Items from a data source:
Lemma lines_load l :
  Forall reads_back l ->
  PlaybackEngine.recording_lines (PlaybackEngine.recording_body (line_of <$> l)) = line_of <$> l.
Proof.
  intros Hl. apply PlaybackEngine.recording_lines_body. apply Forall_fmap.
  eapply Forall_impl; [|exact Hl]. by intros m [_ (_ & ? & ?)].
Qed.

Definition command (msg type : string) : Prop := json_load crow msg ≫= (λ j, str_field crow j "type") = Some type.

Lemma command_json msg type :
  command msg type -> ∃ j, json_load crow msg = Some j /\ str_field crow j "type" = Some type.
Proof. intros (j & E1 & E2)%bind_Some. by exists j. Qed.

(** An action of the handler's thread inside the engine. *)
Lemma main_step e2 a :
  PlaybackEngine.mainStep (playback a) = Some e2 ->
  PlaybackEngine.published e2 = PlaybackEngine.published (playback a) ->
  PlaybackEngine.progress e2 = PlaybackEngine.progress (playback a) ->
  PlaybackEngine.completed e2 = PlaybackEngine.completed (playback a) ->
  (∀ p c, PlaybackEngine.main (playback a) <> PlaybackEngine.MStart p c) ->
  exec (Engine PlaybackEngine.Main) a = Some (set_playback e2 (pending a) a).
Proof.
  intros E P1 P2 P3 Hn.
  assert (∀ X (l : list X), calls_made PlaybackEngine.Main (playback a) l l = []) as Hcm.
  { intros X l. unfold calls_made. destruct (PlaybackEngine.main (playback a)) eqn:Em; try (by rewrite drop_ge).
    by destruct (Hn progress complete). }
  by apply engineStep_quiet; [..|rewrite P1|rewrite P2|rewrite P3].
Qed.

(** The handlers' calls up to the engine's own work: three actions of an engine
    without a thread. *)
Definition engine_at (e : PlaybackEngine.State) (m : PlaybackEngine.MainPc) : PlaybackEngine.State :=
  PlaybackEngine.mkState (PlaybackEngine.now e) (PlaybackEngine.stored e) true false None m
    (PlaybackEngine.published e) (PlaybackEngine.progress e) (PlaybackEngine.completed e).

Lemma stop_steps after p a :
  PlaybackEngine.main (playback a) = PlaybackEngine.MStopFlag after -> PlaybackEngine.thread (playback a) = None ->
  pending a = Some p -> PlaybackEngine.finished after <> PlaybackEngine.MIdle ->
  Prelude.execs exec (replicate 3 (Engine PlaybackEngine.Main)) a
    = Some (set_playback (engine_at (playback a) (PlaybackEngine.finished after)) (Some p) a) /\
  engine_execs (replicate 3 PlaybackEngine.Main) (playback a)
    = Some (engine_at (playback a) (PlaybackEngine.finished after)).
Proof.
  intros Hm Ht Hp Hf. set (e := playback a) in *.
  set (e1 := PlaybackEngine.mkState (PlaybackEngine.now e) (PlaybackEngine.stored e) true (PlaybackEngine.playing e) None
    (PlaybackEngine.MStopNotify after) (PlaybackEngine.published e) (PlaybackEngine.progress e) (PlaybackEngine.completed e)).
  set (e2 := PlaybackEngine.mkState (PlaybackEngine.now e) (PlaybackEngine.stored e) true (PlaybackEngine.playing e) None
    (PlaybackEngine.MStopJoin after) (PlaybackEngine.published e) (PlaybackEngine.progress e) (PlaybackEngine.completed e)).
  assert (PlaybackEngine.mainStep e = Some e1) as E1 by (unfold PlaybackEngine.mainStep; by rewrite Hm, Ht).
  assert (PlaybackEngine.mainStep e1 = Some e2) as E2 by done.
  assert (PlaybackEngine.mainStep e2 = Some (engine_at e (PlaybackEngine.finished after))) as E3 by done.
  split; [|cbn [replicate Prelude.execs engine_exec PlaybackEngine.exec]; by rewrite E1, bind_ret, E2, bind_ret, E3, bind_ret].
  cbn [replicate Prelude.execs].
  rewrite (main_step e1 a E1), bind_ret; [|done..|intros ??; fold e; by rewrite Hm].
  rewrite (main_step e2 (set_playback e1 _ _) E2), bind_ret by done.
  rewrite (main_step _ (set_playback e2 _ _) E3), bind_ret by done.
  cbn [pending set_playback]. rewrite Hp. reflexivity.
Qed.

(** Loading a non-empty recording into a fresh application. *)
Lemma upload_run body ts :
  body <> ""%string ->
  ∃ b, Prelude.execs exec (Upload body :: replicate 4 (Engine PlaybackEngine.Main) ++ [Resume]) (construct ts) = Some b /\
    transports b = ts /\ pending b = None /\
    playback b = PlaybackEngine.mkState 0 (PlaybackEngine.recording_lines body) true false None PlaybackEngine.MIdle [] [] [].
Proof.
  intros Hb.
  set (e := PlaybackEngine.set_main (PlaybackEngine.MStopFlag (PlaybackEngine.ALoad body)) PlaybackEngine.construct).
  set (a1 := set_playback e (Some AfterLoad) (construct ts)).
  assert (exec (Upload body) (construct ts) = Some a1) as E1.
  { cbn [exec]. unfold loadRoute. by rewrite (proj2 (String.eqb_neq _ _)). }
  destruct (stop_steps (PlaybackEngine.ALoad body) AfterLoad a1) as [E2 _]; try done.
  change (Upload body :: replicate 4 (Engine PlaybackEngine.Main) ++ [Resume])
    with ([Upload body] ++ replicate 3 (Engine PlaybackEngine.Main) ++ [Engine PlaybackEngine.Main; Resume]).
  set (a2 := set_playback _ _ _) in E2.
  set (e3 := PlaybackEngine.mkState 0 (PlaybackEngine.recording_lines body) true false None PlaybackEngine.MIdle [] [] []).
  assert (exec (Engine PlaybackEngine.Main) a2 = Some (set_playback e3 (Some AfterLoad) a2)) as E3
    by (by apply (main_step e3 a2)).
  destruct (resume_ready (set_playback e3 (Some AfterLoad) a2)) as [b Eb]; [done|by eexists|].
  exists b. rewrite execs_app. cbn [Prelude.execs]. rewrite E1, !bind_ret, execs_app, E2, bind_ret. cbn [Prelude.execs].
  rewrite E3, bind_ret. cbn [exec]. rewrite Eb, bind_ret. split; [done|].
  by destruct (resume_frame _ _ Eb) as (_ & -> & -> & _ & ->).
Qed.

(** Starting the replay, up to the engine's own start. *)
Lemma start_run conn msg now opens b :
  command msg "playback_start" -> pending b = None -> PlaybackEngine.main (playback b) = PlaybackEngine.MIdle ->
  PlaybackEngine.thread (playback b) = None ->
  ∃ c, Prelude.execs exec (WsMessage conn msg now opens :: replicate 3 (Engine PlaybackEngine.Main)) b = Some c /\
    engine_execs (PlaybackEngine.Start true true :: replicate 3 PlaybackEngine.Main) (playback b)
      = Some (playback c) /\
    transports c = transports b /\ pending c = Some AfterStart /\
    playback c = engine_at (playback b) (PlaybackEngine.MStart true true).
Proof.
  intros Hc Hp Hm Ht. destruct (command_json msg _ Hc) as (j & E1 & E2).
  set (e := PlaybackEngine.set_main (PlaybackEngine.MStopFlag (PlaybackEngine.AStart true true)) (playback b)).
  set (a1 := set_playback e (Some AfterStart) b).
  assert (engine_exec (PlaybackEngine.Start true true) (playback b) = Some e) as Ee
    by (unfold engine_exec, PlaybackEngine.exec, PlaybackEngine.call; by rewrite Hm).
  assert (exec (WsMessage conn msg now opens) b = Some a1) as E3.
  { cbn [exec]. unfold handleWsMessage. rewrite E1, E2, bind_ret.
    cbn [String.eqb Ascii.eqb Bool.eqb]. unfold callEngine. by rewrite Hp, Ee. }
  destruct (stop_steps (PlaybackEngine.AStart true true) AfterStart a1) as [E4 E5]; try done.
  eexists. cbn [Prelude.execs]. rewrite E3, bind_ret. split; [exact E4|].
  rewrite Ee, bind_ret. split; [exact E5|]. by repeat split.
Qed.

(** The engine's run from there. *)
Lemma replay_started l a1 a2 :
  Forall reads_back l ->
  playback a1 = PlaybackEngine.mkState 0 (line_of <$> l) true false None PlaybackEngine.MIdle [] [] [] ->
  engine_execs (PlaybackEngine.Start true true :: replicate 3 PlaybackEngine.Main) (playback a1) = Some (playback a2) ->
  l <> [] -> playback a2 = engine_at (playback a1) (PlaybackEngine.MStart true true) ->
  ∃ acts e', Forall left_alone acts /\ engine_execs (PlaybackEngine.Main :: acts) (playback a2) = Some e' /\
    (PlaybackEngine.published e').*2 = replayed <$> l /\ PlaybackEngine.completed e' = [false] /\
    PlaybackEngine.playing e' = false.
Proof.
  intros Hl Hpb1 Ee Hne Hpb2. set (body := PlaybackEngine.recording_body (line_of <$> l)).
  assert (Prelude.reachable engine_exec PlaybackEngine.construct (playback a2)) as Hr.
  { apply execs_reachable with (l := (PlaybackEngine.Load body :: replicate 4 PlaybackEngine.Main) ++
      PlaybackEngine.Start true true :: replicate 3 PlaybackEngine.Main) (s := PlaybackEngine.construct); [apply reachable_init|].
    rewrite execs_app.
    assert (engine_execs (PlaybackEngine.Load body :: replicate 4 PlaybackEngine.Main) PlaybackEngine.construct
      = Some (PlaybackEngine.mkState 0 (PlaybackEngine.recording_lines body) true false None PlaybackEngine.MIdle [] [] []))
      as -> by reflexivity.
    rewrite bind_ret. unfold body. rewrite lines_load by done. by rewrite <- Hpb1. }
  destruct (PlaybackEngine.replay_completes (json_load crow) (λ r, str_field crow r "topic") (λ r, field_text crow r "data")
    (λ r, int_field crow r "timestamp_ms") (playback a2) true (line_of <$> l) Hr) as (acts & e' & Hacts & Ea & Hpub & Hcom & Hpl).
  { by rewrite Hpb2. }
  { by rewrite Hpb2, Hpb1. }
  { by destruct l. }
  { by apply lines_good. }
  rewrite lines_timed in Hpub by done. by exists acts, e'.
Qed.

(** A fresh application to which a recording is uploaded and that is told to
    play it publishes its messages, in order, each on the transport of its topic,
    wherever in the replay the command's handler goes on. *)
Lemma replay_run l ts ts' conn msg now opens :
  Forall reads_back l -> l <> [] -> command msg "playback_start" ->
  publishAll (replayed <$> l) ts = Some ts' ->
  ∃ acts, Forall left_alone acts /\ ∀ r1 r2, acts = r1 ++ r2 ->
    ∃ b, Prelude.execs exec
      (Upload (PlaybackEngine.recording_body (line_of <$> l)) :: replicate 4 (Engine PlaybackEngine.Main) ++ Resume ::
       WsMessage conn msg now opens :: replicate 4 (Engine PlaybackEngine.Main) ++
       (Engine <$> r1) ++ Resume :: (Engine <$> r2)) (construct ts)
      = Some b /\
    transports b = ts' /\ PlaybackEngine.completed (playback b) = [false] /\ PlaybackEngine.playing (playback b) = false.
Proof.
  intros Hl Hne Hc Hts. set (body := PlaybackEngine.recording_body (line_of <$> l)).
  assert (body <> ""%string) as Hbody.
  { unfold body. destruct Hl as [|m l [_ (_ & Hm & _)] Hl]; [done|]. cbn. by destruct (line_of m). }
  destruct (upload_run body ts Hbody) as (a1 & E1 & Ht1 & Hp1 & Hpb1).
  unfold body in Hpb1. rewrite lines_load in Hpb1 by done.
  destruct (start_run conn msg now opens a1 Hc Hp1) as (a2 & E2 & Ee & Ht2 & Hp2 & Hpb2); [by rewrite Hpb1..|].
  destruct (replay_started l a1 a2 Hl Hpb1 Ee) as (acts & e' & Hacts & Ea & Hpub & Hcom & Hpl); [by destruct l|done|].
  cbn [Prelude.execs] in Ea. apply bind_Some in Ea as (e3 & E3 & Ea).
  assert (PlaybackEngine.published e3 = [] /\ PlaybackEngine.progress e3 = [] /\ PlaybackEngine.completed e3 = [] /\
    PlaybackEngine.main e3 = PlaybackEngine.MIdle) as (P1 & P2 & P3 & Hm3).
  { rewrite Hpb2, Hpb1 in E3. cbn [PlaybackEngine.exec] in E3. unfold PlaybackEngine.mainStep, engine_at in E3.
    cbn [PlaybackEngine.main PlaybackEngine.stored] in E3.
    destruct (line_of <$> l) as [|x xs] eqn:El; [by destruct l|]. by injection E3 as <-. }
  set (a3 := set_playback e3 (pending a2) a2).
  assert (exec (Engine PlaybackEngine.Main) a2 = Some a3) as E4.
  { apply engineStep_quiet; [done|exact E3|..]; unfold calls_made; by rewrite Hpb2, ?P1, ?P2, ?P3. }
  exists acts. split; [exact Hacts|]. intros r1 r2 ->.
  destruct (engine_run_resumed r1 r2 a3 e' ts') as (b & Eb & Hbe & Hbt); [done|exact Ea|done|by eexists; exact Hp2| |].
  { cbn [playback set_playback transports a3]. rewrite P1, Ht2, Ht1. cbn [length]. by rewrite drop_0, Hpub. }
  exists b. split; [|rewrite Hbe; by split_and!].
  change (Upload body :: replicate 4 (Engine PlaybackEngine.Main) ++ Resume :: ?y)
    with ((Upload body :: replicate 4 (Engine PlaybackEngine.Main) ++ [Resume]) ++ y).
  rewrite execs_app, E1, bind_ret.
  change (WsMessage conn msg now opens :: replicate 4 (Engine PlaybackEngine.Main) ++ ?y)
    with ((WsMessage conn msg now opens :: replicate 3 (Engine PlaybackEngine.Main)) ++ Engine PlaybackEngine.Main :: y).
  rewrite execs_app, E2, bind_ret. cbn [Prelude.execs]. by rewrite E4, bind_ret.
Qed.

Lemma record_start_step conn msg now a :
  command msg "record_start" -> recording a = false ->
  exec (WsMessage conn msg now true) a
  = Some (send_text conn (dump crow (JObject [("type", JString "recording_started")]%string))
      (set_recording true (Some (recordingName now)) (recordingName now) (<[recordingName now := []]> (disk a)) a)).
Proof.
  intros Hc Hr. destruct (command_json msg _ Hc) as (j & E1 & E2). cbn [exec]. unfold handleWsMessage.
  rewrite E1, E2, bind_ret. cbn [String.eqb Ascii.eqb Bool.eqb]. unfold startRecording. by rewrite Hr.
Qed.

Lemma record_stop_step conn msg now opens a :
  command msg "record_stop" ->
  ∃ a', exec (WsMessage conn msg now opens) a = Some a' /\ disk a' = disk a /\ recording a' = false.
Proof.
  intros Hc. destruct (command_json msg _ Hc) as (j & E1 & E2). cbn [exec]. unfold handleWsMessage.
  rewrite E1, E2, bind_ret. cbn [String.eqb Ascii.eqb Bool.eqb]. unfold stopRecording.
  destruct (recording a) eqn:Er; eexists; split; [reflexivity|done|reflexivity|done].
Qed.

End app.

(** * Properties *)

Section properties.
Context {Val S : Type} (crow : Crow Val) `{ITransport S unit}.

### Brief
Retype the records above from the very first line down to the line with "false None m", keeping both of those lines. Include nothing beyond them.

### Completed task
Lemma lines_load l :
  Forall reads_back l ->
  PlaybackEngine.recording_lines (PlaybackEngine.recording_body (line_of <$> l)) = line_of <$> l.
Proof.
  intros Hl. apply PlaybackEngine.recording_lines_body. apply Forall_fmap.
  eapply Forall_impl; [|exact Hl]. by intros m [_ (_ & ? & ?)].
Qed.

Definition command (msg type : string) : Prop := json_load crow msg ≫= (λ j, str_field crow j "type") = Some type.

Lemma command_json msg type :
  command msg type -> ∃ j, json_load crow msg = Some j /\ str_field crow j "type" = Some type.
Proof. intros (j & E1 & E2)%bind_Some. by exists j. Qed.

(** An action of the handler's thread inside the engine. *)
Lemma main_step e2 a :
  PlaybackEngine.mainStep (playback a) = Some e2 ->
  PlaybackEngine.published e2 = PlaybackEngine.published (playback a) ->
  PlaybackEngine.progress e2 = PlaybackEngine.progress (playback a) ->
  PlaybackEngine.completed e2 = PlaybackEngine.completed (playback a) ->
  (∀ p c, PlaybackEngine.main (playback a) <> PlaybackEngine.MStart p c) ->
  exec (Engine PlaybackEngine.Main) a = Some (set_playback e2 (pending a) a).
Proof.
  intros E P1 P2 P3 Hn.
  assert (∀ X (l : list X), calls_made PlaybackEngine.Main (playback a) l l = []) as Hcm.
  { intros X l. unfold calls_made. destruct (PlaybackEngine.main (playback a)) eqn:Em; try (by rewrite drop_ge).
    by destruct (Hn progress complete). }
  by apply engineStep_quiet; [..|rewrite P1|rewrite P2|rewrite P3].
Qed.

(** The handlers' calls up to the engine's own work: three actions of an engine
    without a thread. *)
Definition engine_at (e : PlaybackEngine.State) (m : PlaybackEngine.MainPc) : PlaybackEngine.State :=
  PlaybackEngine.mkState (PlaybackEngine.now e) (PlaybackEngine.stored e) true false None m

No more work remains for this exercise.